What this task involves – Every line of the records below from the line with "Definition available (locale_le" up to and including the line with "match available with" must be reproduced exactly, and no line outside that range.

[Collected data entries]
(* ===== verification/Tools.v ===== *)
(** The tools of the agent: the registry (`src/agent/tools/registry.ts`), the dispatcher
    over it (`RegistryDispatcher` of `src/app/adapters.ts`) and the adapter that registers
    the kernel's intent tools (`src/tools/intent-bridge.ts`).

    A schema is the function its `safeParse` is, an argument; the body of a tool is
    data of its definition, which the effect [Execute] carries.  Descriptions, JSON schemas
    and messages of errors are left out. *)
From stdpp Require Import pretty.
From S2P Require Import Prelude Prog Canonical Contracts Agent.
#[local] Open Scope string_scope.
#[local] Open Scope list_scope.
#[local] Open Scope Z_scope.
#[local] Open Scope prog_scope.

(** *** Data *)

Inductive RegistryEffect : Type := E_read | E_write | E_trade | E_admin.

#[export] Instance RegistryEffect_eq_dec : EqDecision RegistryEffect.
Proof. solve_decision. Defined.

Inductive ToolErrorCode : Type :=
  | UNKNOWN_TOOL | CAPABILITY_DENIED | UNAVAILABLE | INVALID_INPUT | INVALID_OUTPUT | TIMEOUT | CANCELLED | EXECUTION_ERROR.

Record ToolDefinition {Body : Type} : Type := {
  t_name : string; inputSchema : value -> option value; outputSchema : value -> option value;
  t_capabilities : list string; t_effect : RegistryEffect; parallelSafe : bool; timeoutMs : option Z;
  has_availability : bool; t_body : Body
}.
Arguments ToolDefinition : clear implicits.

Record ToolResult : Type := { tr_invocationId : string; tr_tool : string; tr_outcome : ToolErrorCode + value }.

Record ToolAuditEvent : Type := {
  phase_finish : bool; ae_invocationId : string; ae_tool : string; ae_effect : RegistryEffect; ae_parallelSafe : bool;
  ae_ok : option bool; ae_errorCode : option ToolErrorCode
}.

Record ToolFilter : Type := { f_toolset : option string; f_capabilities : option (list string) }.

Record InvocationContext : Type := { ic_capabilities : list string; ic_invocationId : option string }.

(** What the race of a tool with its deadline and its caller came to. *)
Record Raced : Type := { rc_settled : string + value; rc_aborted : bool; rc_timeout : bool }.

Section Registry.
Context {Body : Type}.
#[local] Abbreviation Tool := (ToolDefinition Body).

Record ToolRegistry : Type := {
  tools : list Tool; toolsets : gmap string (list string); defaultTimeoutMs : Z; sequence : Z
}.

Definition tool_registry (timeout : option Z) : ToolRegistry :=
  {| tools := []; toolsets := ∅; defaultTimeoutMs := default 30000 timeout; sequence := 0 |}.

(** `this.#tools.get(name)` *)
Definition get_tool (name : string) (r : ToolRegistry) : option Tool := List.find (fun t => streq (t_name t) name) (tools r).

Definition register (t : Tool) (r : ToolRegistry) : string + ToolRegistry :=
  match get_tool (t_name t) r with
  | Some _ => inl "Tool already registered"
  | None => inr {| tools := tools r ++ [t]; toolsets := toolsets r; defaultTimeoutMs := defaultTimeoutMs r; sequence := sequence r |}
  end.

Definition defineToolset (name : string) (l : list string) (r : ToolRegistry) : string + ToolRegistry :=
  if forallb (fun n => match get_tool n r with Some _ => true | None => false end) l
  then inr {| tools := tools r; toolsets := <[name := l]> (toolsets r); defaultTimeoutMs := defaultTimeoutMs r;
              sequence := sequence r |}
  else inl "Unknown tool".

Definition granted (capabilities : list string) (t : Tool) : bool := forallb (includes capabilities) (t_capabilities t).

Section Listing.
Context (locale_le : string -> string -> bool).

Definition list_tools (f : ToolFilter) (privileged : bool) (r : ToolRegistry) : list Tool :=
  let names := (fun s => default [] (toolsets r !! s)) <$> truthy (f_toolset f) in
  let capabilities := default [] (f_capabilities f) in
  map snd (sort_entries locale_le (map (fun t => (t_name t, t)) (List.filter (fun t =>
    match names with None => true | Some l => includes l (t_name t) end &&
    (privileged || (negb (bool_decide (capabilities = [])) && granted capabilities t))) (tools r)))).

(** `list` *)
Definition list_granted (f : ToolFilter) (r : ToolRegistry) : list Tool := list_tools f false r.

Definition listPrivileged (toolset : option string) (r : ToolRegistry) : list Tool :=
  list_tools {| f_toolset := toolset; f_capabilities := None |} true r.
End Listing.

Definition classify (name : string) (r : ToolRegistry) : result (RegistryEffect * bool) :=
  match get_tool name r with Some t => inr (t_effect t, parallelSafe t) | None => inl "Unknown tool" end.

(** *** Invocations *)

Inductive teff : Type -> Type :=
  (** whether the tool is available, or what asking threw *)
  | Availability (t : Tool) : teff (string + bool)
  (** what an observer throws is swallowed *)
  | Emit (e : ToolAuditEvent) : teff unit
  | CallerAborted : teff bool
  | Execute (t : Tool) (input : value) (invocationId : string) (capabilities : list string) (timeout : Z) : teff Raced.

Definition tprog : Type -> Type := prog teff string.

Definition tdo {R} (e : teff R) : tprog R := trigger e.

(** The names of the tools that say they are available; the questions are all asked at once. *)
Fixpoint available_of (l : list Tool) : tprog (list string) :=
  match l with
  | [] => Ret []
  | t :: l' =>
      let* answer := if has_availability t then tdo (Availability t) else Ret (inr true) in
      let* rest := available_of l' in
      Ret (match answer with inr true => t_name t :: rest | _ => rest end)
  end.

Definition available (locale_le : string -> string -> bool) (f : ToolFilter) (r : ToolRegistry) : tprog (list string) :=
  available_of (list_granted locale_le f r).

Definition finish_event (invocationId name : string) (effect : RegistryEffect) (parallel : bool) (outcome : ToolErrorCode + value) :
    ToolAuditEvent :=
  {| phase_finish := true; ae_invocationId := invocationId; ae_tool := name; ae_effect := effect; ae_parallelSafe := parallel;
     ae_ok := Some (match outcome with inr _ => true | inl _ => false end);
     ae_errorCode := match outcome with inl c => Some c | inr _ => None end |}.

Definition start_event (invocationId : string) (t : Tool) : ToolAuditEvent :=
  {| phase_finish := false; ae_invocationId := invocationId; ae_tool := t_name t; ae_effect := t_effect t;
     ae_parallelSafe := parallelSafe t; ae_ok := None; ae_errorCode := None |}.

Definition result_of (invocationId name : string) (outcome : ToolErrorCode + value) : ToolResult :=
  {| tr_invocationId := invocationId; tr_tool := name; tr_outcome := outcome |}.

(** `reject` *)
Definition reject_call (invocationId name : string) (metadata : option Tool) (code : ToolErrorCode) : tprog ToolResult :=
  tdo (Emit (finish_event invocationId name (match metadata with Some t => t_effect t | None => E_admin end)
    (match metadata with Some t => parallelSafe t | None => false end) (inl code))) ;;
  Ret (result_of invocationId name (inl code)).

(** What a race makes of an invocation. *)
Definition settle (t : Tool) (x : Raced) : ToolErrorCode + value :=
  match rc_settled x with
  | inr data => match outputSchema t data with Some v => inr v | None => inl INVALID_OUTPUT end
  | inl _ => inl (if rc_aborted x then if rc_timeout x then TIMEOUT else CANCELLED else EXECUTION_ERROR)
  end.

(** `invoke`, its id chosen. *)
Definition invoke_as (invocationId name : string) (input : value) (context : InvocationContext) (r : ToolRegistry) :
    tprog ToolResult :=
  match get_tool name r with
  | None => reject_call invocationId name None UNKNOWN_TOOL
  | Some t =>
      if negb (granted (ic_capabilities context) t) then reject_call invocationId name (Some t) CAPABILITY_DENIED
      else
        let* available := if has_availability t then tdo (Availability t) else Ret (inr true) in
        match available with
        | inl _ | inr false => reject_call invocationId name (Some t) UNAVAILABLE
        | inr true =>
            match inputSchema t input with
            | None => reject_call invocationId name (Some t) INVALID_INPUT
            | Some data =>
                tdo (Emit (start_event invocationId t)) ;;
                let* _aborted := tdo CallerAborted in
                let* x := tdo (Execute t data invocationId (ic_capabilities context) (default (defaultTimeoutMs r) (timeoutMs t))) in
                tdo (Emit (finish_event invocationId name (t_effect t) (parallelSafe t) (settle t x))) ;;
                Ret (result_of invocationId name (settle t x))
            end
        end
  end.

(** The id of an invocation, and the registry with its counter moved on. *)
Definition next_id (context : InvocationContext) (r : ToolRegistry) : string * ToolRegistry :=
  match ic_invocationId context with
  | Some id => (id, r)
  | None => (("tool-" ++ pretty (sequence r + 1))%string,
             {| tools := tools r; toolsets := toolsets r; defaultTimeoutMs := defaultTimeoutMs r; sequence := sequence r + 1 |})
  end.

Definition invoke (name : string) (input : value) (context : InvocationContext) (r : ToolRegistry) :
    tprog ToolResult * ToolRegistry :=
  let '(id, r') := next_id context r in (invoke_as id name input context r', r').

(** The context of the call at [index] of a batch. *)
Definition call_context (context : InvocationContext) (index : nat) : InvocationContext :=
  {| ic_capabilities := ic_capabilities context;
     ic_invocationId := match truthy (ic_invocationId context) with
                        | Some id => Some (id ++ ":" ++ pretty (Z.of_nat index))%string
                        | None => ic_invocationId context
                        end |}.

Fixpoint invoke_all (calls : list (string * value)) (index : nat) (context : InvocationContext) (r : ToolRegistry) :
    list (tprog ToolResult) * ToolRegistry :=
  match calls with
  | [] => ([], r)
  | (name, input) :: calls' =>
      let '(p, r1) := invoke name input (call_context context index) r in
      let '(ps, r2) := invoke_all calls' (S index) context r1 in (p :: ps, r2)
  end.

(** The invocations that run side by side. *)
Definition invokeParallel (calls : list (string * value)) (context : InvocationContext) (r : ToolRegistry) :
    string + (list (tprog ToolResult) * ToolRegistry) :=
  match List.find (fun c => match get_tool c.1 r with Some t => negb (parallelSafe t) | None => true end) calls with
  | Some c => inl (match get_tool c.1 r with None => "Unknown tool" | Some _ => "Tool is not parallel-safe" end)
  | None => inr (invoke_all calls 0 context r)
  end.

Expected answer –
Definition available (locale_le : string -> string -> bool) (f : ToolFilter) (r : ToolRegistry) : tprog (list string) :=
  available_of (list_granted locale_le f r).

Definition finish_event (invocationId name : string) (effect : RegistryEffect) (parallel : bool) (outcome : ToolErrorCode + value) :
    ToolAuditEvent :=
  {| phase_finish := true; ae_invocationId := invocationId; ae_tool := name; ae_effect := effect; ae_parallelSafe := parallel;
     ae_ok := Some (match outcome with inr _ => true | inl _ => false end);
     ae_errorCode := match outcome with inl c => Some c | inr _ => None end |}.

Definition start_event (invocationId : string) (t : Tool) : ToolAuditEvent :=
  {| phase_finish := false; ae_invocationId := invocationId; ae_tool := t_name t; ae_effect := t_effect t;
     ae_parallelSafe := parallelSafe t; ae_ok := None; ae_errorCode := None |}.

Definition result_of (invocationId name : string) (outcome : ToolErrorCode + value) : ToolResult :=
  {| tr_invocationId := invocationId; tr_tool := name; tr_outcome := outcome |}.

(** `reject` *)
Definition reject_call (invocationId name : string) (metadata : option Tool) (code : ToolErrorCode) : tprog ToolResult :=
  tdo (Emit (finish_event invocationId name (match metadata with Some t => t_effect t | None => E_admin end)
    (match metadata with Some t => parallelSafe t | None => false end) (inl code))) ;;
  Ret (result_of invocationId name (inl code)).

(** What a race makes of an invocation. *)
Definition settle (t : Tool) (x : Raced) : ToolErrorCode + value :=
  match rc_settled x with
  | inr data => match outputSchema t data with Some v => inr v | None => inl INVALID_OUTPUT end
  | inl _ => inl (if rc_aborted x then if rc_timeout x then TIMEOUT else CANCELLED else EXECUTION_ERROR)
  end.

(** `invoke`, its id chosen. *)
Definition invoke_as (invocationId name : string) (input : value) (context : InvocationContext) (r : ToolRegistry) :
    tprog ToolResult :=
  match get_tool name r with
  | None => reject_call invocationId name None UNKNOWN_TOOL
  | Some t =>
      if negb (granted (ic_capabilities context) t) then reject_call invocationId name (Some t) CAPABILITY_DENIED
      else
        let* available := if has_availability t then tdo (Availability t) else Ret (inr true) in
        match available with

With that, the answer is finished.